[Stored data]
• • •

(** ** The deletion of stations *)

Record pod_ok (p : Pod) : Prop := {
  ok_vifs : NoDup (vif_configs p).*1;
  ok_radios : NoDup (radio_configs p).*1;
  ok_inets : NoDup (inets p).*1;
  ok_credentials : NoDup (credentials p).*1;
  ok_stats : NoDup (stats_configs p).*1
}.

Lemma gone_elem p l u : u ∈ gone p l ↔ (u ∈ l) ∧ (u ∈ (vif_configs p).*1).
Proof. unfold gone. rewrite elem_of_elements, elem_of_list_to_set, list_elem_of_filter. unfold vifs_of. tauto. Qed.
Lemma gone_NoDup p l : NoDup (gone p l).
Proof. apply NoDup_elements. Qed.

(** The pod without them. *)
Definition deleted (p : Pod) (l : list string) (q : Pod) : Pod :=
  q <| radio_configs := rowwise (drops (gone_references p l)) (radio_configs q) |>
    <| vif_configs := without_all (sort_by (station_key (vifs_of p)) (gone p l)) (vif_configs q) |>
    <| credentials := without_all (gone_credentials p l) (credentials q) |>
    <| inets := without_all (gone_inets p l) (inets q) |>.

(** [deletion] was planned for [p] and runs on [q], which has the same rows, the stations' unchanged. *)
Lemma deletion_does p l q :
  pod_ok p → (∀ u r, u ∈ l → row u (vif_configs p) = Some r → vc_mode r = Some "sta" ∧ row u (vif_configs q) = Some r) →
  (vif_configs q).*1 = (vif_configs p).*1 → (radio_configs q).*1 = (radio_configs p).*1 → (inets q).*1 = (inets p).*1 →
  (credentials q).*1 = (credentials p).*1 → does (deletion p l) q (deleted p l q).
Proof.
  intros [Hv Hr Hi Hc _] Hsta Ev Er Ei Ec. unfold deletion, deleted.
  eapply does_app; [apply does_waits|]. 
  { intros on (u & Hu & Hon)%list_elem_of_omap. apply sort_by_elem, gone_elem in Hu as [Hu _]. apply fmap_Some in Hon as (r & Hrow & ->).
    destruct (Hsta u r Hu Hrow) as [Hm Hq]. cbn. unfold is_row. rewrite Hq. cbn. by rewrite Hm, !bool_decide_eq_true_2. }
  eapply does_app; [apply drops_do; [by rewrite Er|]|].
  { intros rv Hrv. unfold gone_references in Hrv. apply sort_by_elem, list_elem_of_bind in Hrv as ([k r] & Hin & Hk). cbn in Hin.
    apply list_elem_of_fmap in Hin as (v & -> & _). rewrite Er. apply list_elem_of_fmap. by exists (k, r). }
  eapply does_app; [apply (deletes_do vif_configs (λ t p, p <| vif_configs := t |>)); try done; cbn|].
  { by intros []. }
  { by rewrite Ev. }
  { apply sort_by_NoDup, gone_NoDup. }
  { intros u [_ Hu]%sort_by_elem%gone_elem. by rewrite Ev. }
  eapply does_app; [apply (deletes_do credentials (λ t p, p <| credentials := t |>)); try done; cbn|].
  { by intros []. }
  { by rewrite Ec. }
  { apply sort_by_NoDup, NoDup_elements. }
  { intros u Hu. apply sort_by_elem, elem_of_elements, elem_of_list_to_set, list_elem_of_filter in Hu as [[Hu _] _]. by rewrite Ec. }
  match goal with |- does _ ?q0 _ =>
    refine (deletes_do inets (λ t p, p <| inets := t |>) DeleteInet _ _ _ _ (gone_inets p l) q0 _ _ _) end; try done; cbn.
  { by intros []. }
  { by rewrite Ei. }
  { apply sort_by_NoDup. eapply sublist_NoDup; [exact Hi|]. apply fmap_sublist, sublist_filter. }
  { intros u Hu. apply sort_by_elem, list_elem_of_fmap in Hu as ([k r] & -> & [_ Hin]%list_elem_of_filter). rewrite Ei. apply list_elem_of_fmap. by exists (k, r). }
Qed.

• • •

** WHAT IS NEEDED **
The records above need to be retyped in full, exactly as they stand.

** RESPONSE TO THE TASK **
(** ** The deletion of stations *)

Record pod_ok (p : Pod) : Prop := {
  ok_vifs : NoDup (vif_configs p).*1;
  ok_radios : NoDup (radio_configs p).*1;
  ok_inets : NoDup (inets p).*1;
  ok_credentials : NoDup (credentials p).*1;
  ok_stats : NoDup (stats_configs p).*1
}.

Lemma gone_elem p l u : u ∈ gone p l ↔ (u ∈ l) ∧ (u ∈ (vif_configs p).*1).
Proof. unfold gone. rewrite elem_of_elements, elem_of_list_to_set, list_elem_of_filter. unfold vifs_of. tauto. Qed.
Lemma gone_NoDup p l : NoDup (gone p l).
Proof. apply NoDup_elements. Qed.

(** The pod without them. *)
Definition deleted (p : Pod) (l : list string) (q : Pod) : Pod :=
  q <| radio_configs := rowwise (drops (gone_references p l)) (radio_configs q) |>
    <| vif_configs := without_all (sort_by (station_key (vifs_of p)) (gone p l)) (vif_configs q) |>
    <| credentials := without_all (gone_credentials p l) (credentials q) |>
    <| inets := without_all (gone_inets p l) (inets q) |>.

(** [deletion] was planned for [p] and runs on [q], which has the same rows, the stations' unchanged. *)
Lemma deletion_does p l q :
  pod_ok p → (∀ u r, u ∈ l → row u (vif_configs p) = Some r → vc_mode r = Some "sta" ∧ row u (vif_configs q) = Some r) →
  (vif_configs q).*1 = (vif_configs p).*1 → (radio_configs q).*1 = (radio_configs p).*1 → (inets q).*1 = (inets p).*1 →
  (credentials q).*1 = (credentials p).*1 → does (deletion p l) q (deleted p l q).
Proof.
  intros [Hv Hr Hi Hc _] Hsta Ev Er Ei Ec. unfold deletion, deleted.
  eapply does_app; [apply does_waits|]. 
  { intros on (u & Hu & Hon)%list_elem_of_omap. apply sort_by_elem, gone_elem in Hu as [Hu _]. apply fmap_Some in Hon as (r & Hrow & ->).
    destruct (Hsta u r Hu Hrow) as [Hm Hq]. cbn. unfold is_row. rewrite Hq. cbn. by rewrite Hm, !bool_decide_eq_true_2. }
  eapply does_app; [apply drops_do; [by rewrite Er|]|].
  { intros rv Hrv. unfold gone_references in Hrv. apply sort_by_elem, list_elem_of_bind in Hrv as ([k r] & Hin & Hk). cbn in Hin.
    apply list_elem_of_fmap in Hin as (v & -> & _). rewrite Er. apply list_elem_of_fmap. by exists (k, r). }
  eapply does_app; [apply (deletes_do vif_configs (λ t p, p <| vif_configs := t |>)); try done; cbn|].
  { by intros []. }
  { by rewrite Ev. }
  { apply sort_by_NoDup, gone_NoDup. }
  { intros u [_ Hu]%sort_by_elem%gone_elem. by rewrite Ev. }
  eapply does_app; [apply (deletes_do credentials (λ t p, p <| credentials := t |>)); try done; cbn|].
  { by intros []. }
  { by rewrite Ec. }
  { apply sort_by_NoDup, NoDup_elements. }
  { intros u Hu. apply sort_by_elem, elem_of_elements, elem_of_list_to_set, list_elem_of_filter in Hu as [[Hu _] _]. by rewrite Ec. }
  match goal with |- does _ ?q0 _ =>
    refine (deletes_do inets (λ t p, p <| inets := t |>) DeleteInet _ _ _ _ (gone_inets p l) q0 _ _ _) end; try done; cbn.
  { by intros []. }
  { by rewrite Ei. }
  { apply sort_by_NoDup. eapply sublist_NoDup; [exact Hi|]. apply fmap_sublist, sublist_filter. }
  { intros u Hu. apply sort_by_elem, list_elem_of_fmap in Hu as ([k r] & -> & [_ Hin]%list_elem_of_filter). rewrite Ei. apply list_elem_of_fmap. by exists (k, r). }
Qed.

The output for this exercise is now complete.